▸ **ASSIGNMENT**
Which lines hold the string "given"? Copy each of them from the material below.
--- START ---
Lemma safe_recv_keys s pins conn c req id buf nsgl key remote_valuelen :
  server_inv s pins None → sv_conns s !! conn = Some c → req_ok c req buf nsgl →
  safe (recv_keys regcomp nic_ok alloc_ok conn req id key (klen key) remote_valuelen) s (done_with conn c).
Proof.
  intros Hi Hc Hreq. pose proof (bufs_nonempty _ _ _ (proj1 Hreq)) as Hne. unfold recv_keys. step. apply (safe_get_conn _ c); [done|].
  case_bool_decide as Hk.
  { step. eapply safe_send_response; [done|by eapply (si_conns _ _ _ Hi)|]. intros ret s1 K1.
    apply safe_ret. split; [done|]. pose proof K1 as (_ & _ & _ & _ & F1).
    destruct (F1 _ _ Hc) as (c1 & Hc1 & _ & Hb & _). exists pins, c1. split_and!; [by eapply kept_inv|done|done]. }
  assert (keys_works (sv_works s) conn = 0) as Hz.
  { pose proof (si_keys _ _ _ Hi _ _ Hc) as Hle. pose proof (keys_works_nonneg (sv_works s) conn).
    apply eq_None_not_Some in Hk. rewrite Hk in Hle. simpl in Hle. lia. }
  unfold keys_mem_new. step. step. apply safe_tick. intros s1 K1 E1 _.
  pose proof (kept_inv _ _ _ _ Hi K1) as Hi1. pose proof K1 as (EK1 & W1 & _).
  destruct (alloc_ok _); simpl.
  2:{ apply safe_ret. simpl. eapply safe_answered; [done|by rewrite E1|done]. }
  step. apply (safe_get_conn _ c); [by rewrite E1|]. step. eexists _, _. split; [done|]. apply safe_ret. simpl.
  set (c2 := with_keys c (Some (sv_tick s, []))). set (s2 := mk_server _ _ _ _ _ _ _).
  assert (server_inv s2 pins None) as Hi2 by (apply keys_put_inv; [done|by rewrite E1|by left]).
  step. eapply (safe_get_keys s2 pins); [done|]. intros st o Hg.
  assert (0 <= ko_reallen (default (mk_keys 0 0 []) o) < 2 ^ 32) as Hr.
  { destruct o as [o|]; [by eapply reallen_range|done]. }
  set (o' := default _ o) in *.
  step. apply (safe_get_conn _ c2); [simpl; by rewrite lookup_insert_eq|]. simpl.
  step. eexists _, _. split; [done|].
  set (c3 := with_keys c2 (Some (sv_tick s, ko_buf o'))). set (s3 := mk_server _ _ _ _ _ _ _).
  assert (server_inv s3 pins None) as Hi3
    by (apply (keys_put_inv s2); [done|simpl; by rewrite lookup_insert_eq|by left]).
  assert (sv_conns s3 !! conn = Some c3) as Hc3 by (simpl; by rewrite lookup_insert_eq).
  assert (keys_works (sv_works s3) conn = 0) as Hz3 by (simpl; by rewrite W1).
  assert (∀ s4 pins4 c4, server_inv s4 pins4 None → sv_conns s4 !! conn = Some c4 → c_bufs c4 = c_bufs c →
    keys_works (sv_works s4) conn = 0 →
    safe (_ ← keys_mem_free conn; answered nic_ok conn id st (ko_reallen o')) s4 (done_with conn c)) as Hfree.
  { intros s4 pins4 c4 Hi4 Hc4 Hb4 Hz4. step. eapply safe_mono; [by eapply safe_keys_free|].
    intros _ s5 [Hi5 Hc5]. eapply safe_mono; [eapply safe_answered; [done|done|simpl; by rewrite Hb4]|]. intros o5 s6 [Ht (p6 & c6 & ? & ? & Hb6)].
    split; [done|]. exists p6, c6. split_and!; [done|done|]. by rewrite Hb6. }
  destruct (_ || _); [by eapply (Hfree s3 pins c3)|].
  step. eapply (safe_rw_req _ _ s3 pins conn c3); [done|done|done|done|done| |].
  - intros id' n. split; simpl; [done|]. intros _. by exists c3.
  - intros [ret work] s4 Hi4 K4 Hw4. destruct K4 as (_ & _ & _ & _ & F4). simpl in F4.
    destruct (F4 conn c3) as (c4 & Hc4 & _ & Hb & _); [done|]. simpl.
    destruct (Z.eqb_spec ret 0) as [|Hne0]; [apply safe_ret; split; [done|]; by exists pins, c4|].
    eapply (Hfree s4 pins c4); [done|done|done|]. rewrite Hw4 by done. exact Hz3.
Qed.
Lemma safe_set_conn s pins conn c c' (Q : unit → server → Prop) :
  server_inv s pins None → sv_conns s !! conn = Some c → c_keys c' = c_keys c →
  (c_bufs c' ≠ ∅ → conn_ok (max_key_length (sv_kv s)) c') →
  (∀ s', server_inv s' pins None → sv_conns s' !! conn = Some c' → others_same s s' conn → Q tt s') →
  safe (put_conn conn c') s Q.
Proof.
  intros Hi Hc Hk Hok HQ. eexists _, _. split; [done|]. apply HQ.
  - apply set_conn_inv; [done|lia|apply (si_fresh _ _ _ Hi); eauto| |done].
    rewrite Hk. by apply (si_keys _ _ _ Hi).
  - simpl. by rewrite lookup_insert_eq.
  - split_and!; [done|done|simpl; lia|]. intros i Hne. simpl. by rewrite lookup_insert_ne.
Qed.

Lemma safe_post_recvs fuel conn c size n : ∀ i s pins acc,
  server_inv s pins None → sv_conns s !! conn = Some (with_recvs c acc) →
  c_bufs c = ctrl_bufs size n → priskv_request_size_aligend (conn_cap c) = size → 0 <= size →
  n < 2 ^ 16 → 0 <= i <= n → n - i <= Z.of_nat fuel →
  safe (post_recvs nic_ok fuel conn (i * size) n i) s (λ ok s',
    server_inv s' pins None ∧ others_same s s' conn ∧
    ∃ acc', sv_conns s' !! conn = Some (with_recvs c acc') ∧
      (ok = true → acc' = acc ++ ((λ j, j * size) <$> seqZ i (n - i))) ∧
      (ok = false → call_failed nic_ok alloc_ok (sv_tick s) (sv_tick s'))).
Proof.
  induction fuel as [|fuel IH]; intros i s pins acc Hi Hc Hb Hsz Hs0 Hn Hin Hf; cbn [post_recvs];
    (destruct (Z.ltb_spec i n);
     [|apply safe_ret; split_and!; try done; exists acc; split; [done|]; split; [intros _|done];
       rewrite seqZ_nil by lia; by rewrite app_nil_r]); [lia|].
  unfold priskv_rdma_recv_req. step. step. apply (safe_get_conn _ _ _ _ Hc). simpl.
  rewrite bool_decide_true by (rewrite Hb; apply ctrl_bufs_at; lia). step. eapply safe_lift; [done|].
  step. apply safe_tick. intros s1 K1 E1 T1. pose proof (kept_inv _ _ _ _ Hi K1) as Hi1.
  pose proof K1 as (EK & EW & _). destruct (nic_ok _) eqn:Hnic.
  - step. eapply safe_set_conn; [exact Hi1|by rewrite E1|done| |].
    { intros Hne. exact (si_conns _ _ _ Hi1 conn _ ltac:(by rewrite E1) Hne). }
    intros s2 Hi2 Hc2 (EK2 & EW2 & T2 & O2). apply safe_ret. rewrite Hsz.
    destruct (Z.ltb_spec size 0); [lia|]. unfold u16. rewrite Z.mod_small by lia.
    replace (i * size + size) with ((i + 1) * size) by lia.
    eapply safe_mono; [eapply (IH (i + 1) s2 pins (acc ++ [i * size])); try done; lia|].
    intros ok s3 (Hi3 & (EK3 & EW3 & T3 & O3) & acc' & Hc3 & Hacc & Hbad). split; [done|]. split.
    + split; [congruence|]. split; [congruence|]. split; [lia|]. intros j Hj. by rewrite O3, O2, E1 by done.
    + exists acc'. split; [done|]. split; [|intros Hok; eapply call_failed_mono; [by apply Hbad|lia|lia]].
      intros Hok. rewrite (Hacc Hok), <- app_assoc.
      f_equal. rewrite (seqZ_cons i) by lia. rewrite fmap_cons. simpl. do 3 f_equal; lia.
  - apply safe_ret. destruct (Z.ltb_spec (- EIO) 0); [|unfold EIO in *; lia].
    apply safe_ret. split; [done|]. split; [split_and!; [done|done|lia|]; intros; by rewrite E1|].
    exists acc. split; [by rewrite E1|]. split; [done|]. intros _. exists (sv_tick s). split; [lia|by left].
Qed.
Lemma ex_answered_reach : ex_reach (ex_after ex_events (ex_connection 1)) {[1]}.
Proof.
  assert (∀ s s' ev, ex_reach s {[1]} → event_ok 64 s ev → issues yes ev s = ∅ → handle yes yes yes ex_stamp (λ _, 7) 64 ev s = Ok (tt, s') →
    ex_reach s' {[1]}) as Hstep.
  { intros s s' ev Hr Hok Hi Hh. rewrite <- (union_empty_r_L {[1]}), <- Hi. by eapply cr_step. }
  eapply (Hstep (ex_after [test_command 5 [97]; EvSend 0; EvRecv 1 0 9 32] (ex_connection 1)) _ EvPolled);
    [|intros a r Ha Hr Hk; vm_compute in Ha, Hr|done|vm_compute; reflexivity].
  2:{ apply list_elem_of_singleton in Ha as ->. vm_compute in Hr. injection Hr as <-. done. }
  eapply (Hstep (ex_after [test_command 5 [97]; EvSend 0] (ex_connection 1)) _ (EvRecv 1 0 9 32));
    [|eexists; split; [vm_compute; reflexivity|]; split; [vm_compute; by intros ?%not_elem_of_nil|done]|done|vm_compute; reflexivity].
  eapply (Hstep (ex_after [test_command 5 [97]] (ex_connection 1)) _ (EvSend 0)); [exact ex_sent_reach| |done|vm_compute; reflexivity].
  exists 1. eexists. split; [split; [vm_compute; split; [discriminate|reflexivity]|]|].
  - eexists. split; [vm_compute; reflexivity|]. split; [vm_compute; reflexivity|]. unfold free_slot. by vm_compute.
  - split; [vm_compute; reflexivity|]. split; [done|]. split; [vm_compute; by intros ?%not_elem_of_nil|done].
Defined.

Lemma client_calls_back_once_witness :
  length (calls_of 1 (cl_log (ex_after [test_command 5 [97]] (ex_connection 1)))) = 0%nat ∧
  length (calls_of 1 (cl_log (ex_after ex_events (ex_connection 1)))) = 1%nat.
Proof.
  split.
  - exact (client_calls_back_once yes yes yes ex_stamp (λ _, 7) 64 _ {[1]} 1 ltac:(done) ltac:(done) ex_sent_reach).
  - exact (client_calls_back_once yes yes yes ex_stamp (λ _, 7) 64 _ {[1]} 1 ltac:(done) ltac:(done) ex_answered_reach).
Defined.

Lemma client_slots_witness :
  ∃ r i, cl_reqs (ex_after [test_command 5 [97]] (ex_connection 1)) !! 1 = Some r ∧ r_req r = Some i ∧
    holds_slot (ex_after [test_command 5 [97]] (ex_connection 1)) 1 i.
Proof.
  destruct (client_slots yes yes yes ex_stamp (λ _, 7) 64 _ {[1]} ltac:(done) ltac:(done) ex_sent_reach) as (_ & Hh & _).
  destruct (Hh 1 _ ltac:(vm_compute; reflexivity) ltac:(vm_compute; by intros ?%not_elem_of_nil)) as (i & Hi & Hs).
  eexists _, i. split; [vm_compute; reflexivity|]. split; [exact Hi|exact Hs].
Defined.

(** ** Where the client goes wrong *)

(** Closing while a request waits for a slot: the slot it does not have is given
    back. *)
Lemma close_while_waiting_aborts :
  ex_run [test_command 5 [97]; test_command 6 [98]; EvClose] (ex_connection 1) = Fault AssertFailed.
Proof. vm_compute. reflexivity. Qed.

(** Closing while a request is in flight: its callback never runs. *)
Lemma close_in_flight_loses_callback :
  let s := ex_after [test_command 5 [97]; EvClose] (ex_connection 1) in
  cl_established s = false ∧ cl_log s = [] ∧ is_Some (cl_reqs s !! 1).
Proof. split_and!; [vm_compute; reflexivity..|]. eexists. vm_compute. reflexivity. Qed.

(** A key that is too long: the callback runs, and the request is sent all the
    same, or overruns its buffer. *)
Lemma long_key_is_sent :
  let s := ex_after [test_command 5 (replicate 60 97)] (ex_connection 1) in
  cl_log s = [mk_call None 5 PRISKV_STATUS_KEY_TOO_BIG ResNone] ∧ cl_posted s = [(0, 188)].
Proof. split; vm_compute; reflexivity. Qed.

Lemma long_key_overruns_buffer :
  ex_run [test_command 5 (replicate 80 97)] (ex_connection 1) = Fault OutOfBounds.
Proof. vm_compute. reflexivity. Qed.

(** A KEYS that is refused because one is running clears the mark of the one that
    is running: the third is sent, and shares its buffer. *)
Lemma busy_keys_clears_mark :
  let s := ex_after [keys_command 1; keys_command 2; keys_command 3] (ex_connection 3) in
  cl_log s = [mk_call (Some 4) 2 PRISKV_STATUS_BUSY ResNone] ∧ cl_posted s = [(0, 145); (1, 145)].
Proof. split; vm_compute; reflexivity. Qed.

(** A post that fails: the slot is not given back, and the next request waits. *)
Lemma failed_post_keeps_slot :
  match handle (λ _, false) yes yes ex_stamp (λ _, 7) 64 (test_command 5 [97]) (ex_connection 1) with
  | Ok (_, s) => cl_reqs s = ∅ ∧ full s
  | Fault _ => False
  end.
Proof.
  vm_compute. split; [reflexivity|]. intros [|[|i]] buf Hb; [|discriminate..]. injection Hb as <-. by vm_compute.
Qed.
Lemma connect_spec : safe (priskvClusterConnect connect_ok (Reply (Some md))) no_cluster (λ ok s, ok = true ∧
  kinv s None ∅ ∧ k_metaVersion s = md_version md ∧ k_metaUpdating s = false ∧
  ∀ i ni, md_nodes md !! i = Some ni → ∃ n, k_nodes s !! i = Some n ∧ nd_addr n = ni_addr ni ∧ nd_port n = ni_port ni).
Proof.
  unfold priskvClusterConnect. step. eapply safe_lift; [reflexivity|]. step. unfold priskvClusterMetaDataLoad. step. eexists _, _. split; [reflexivity|].
  step. apply safe_modify. step. apply safe_modify. change (load_nodes connect_ok (k_tick no_cluster) 0) with (load_nodes connect_ok (k_tick no_cluster) (Z.of_nat 0)).
  eapply (load_nodes_spec connect_ok Hconn); simpl; [reflexivity|by rewrite length_replicate|reflexivity|done| |].
  { intros j Hj. apply existsb_exists in Hj as (r & Hr & Hc). apply covers_spec in Hc.
    assert (sr_end r < PRISKV_CLUSTER_SLOTS).
    { unfold valid_meta in Hmd. revert Hr Hmd. generalize (all_ranges (md_nodes md)). clear.
      induction l as [|r' l IH]; simpl; [done|]. intros [->|Hin] (? & ? & ? & ?); [done|by apply IH]. }
    apply lookup_replicate_2. unfold PRISKV_CLUSTER_SLOTS in *. lia. }
  intros s' Hk Ho Hlen _ Hnew Hls Hsl. apply safe_ret. split; [done|]. unfold kept in Hk. simpl in *.
  rewrite length_replicate in Hlen.
  destruct Hk as (Ka & Ku & Kv & Kc & Km & Kr & Kt & Ks & Kl & Kk & _).
  split; [|split; [done|]; split; [done|]; intros i ni Hi; destruct (Hnew i ni Hi) as (n & Hn & _ & ? & ? & _); by exists n].
  split; rewrite ?Km, ?Kr, ?Kt, ?Ks, ?Kl; try done.
  - intros j Hj. rewrite Hsl. simpl. rewrite Ka. destruct (slot_owner _ _); simpl; [done|]. by apply lookup_replicate_2.
  - intros i n Hn. destruct (lookup_lt_is_Some_2 (md_nodes md) i) as [ni Hni]; [apply lookup_lt_Some in Hn; lia|].
    destruct (Hnew i ni Hni) as (n' & Hn' & (H1 & _ & _ & H4 & H5)). simpl in Hn'. rewrite Hn in Hn'. injection Hn' as <-.
    split; [done|]. split; [by rewrite Ks|done].
  - split; [constructor|]. by intros a ?%elem_of_nil.
  - constructor.
  - by intros y ?%elem_of_nil.
  - constructor.
  - by intros a ?%elem_of_nil.
  - intros a. rewrite lookup_empty. split; [by intros ?%elem_of_empty|]. by intros [[? ?]|?%elem_of_nil].
Qed.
--- END ---
▸ **RESPONSE BOX**
(** Closing while a request waits for a slot: the slot it does not have is given
(** A post that fails: the slot is not given back, and the next request waits. *)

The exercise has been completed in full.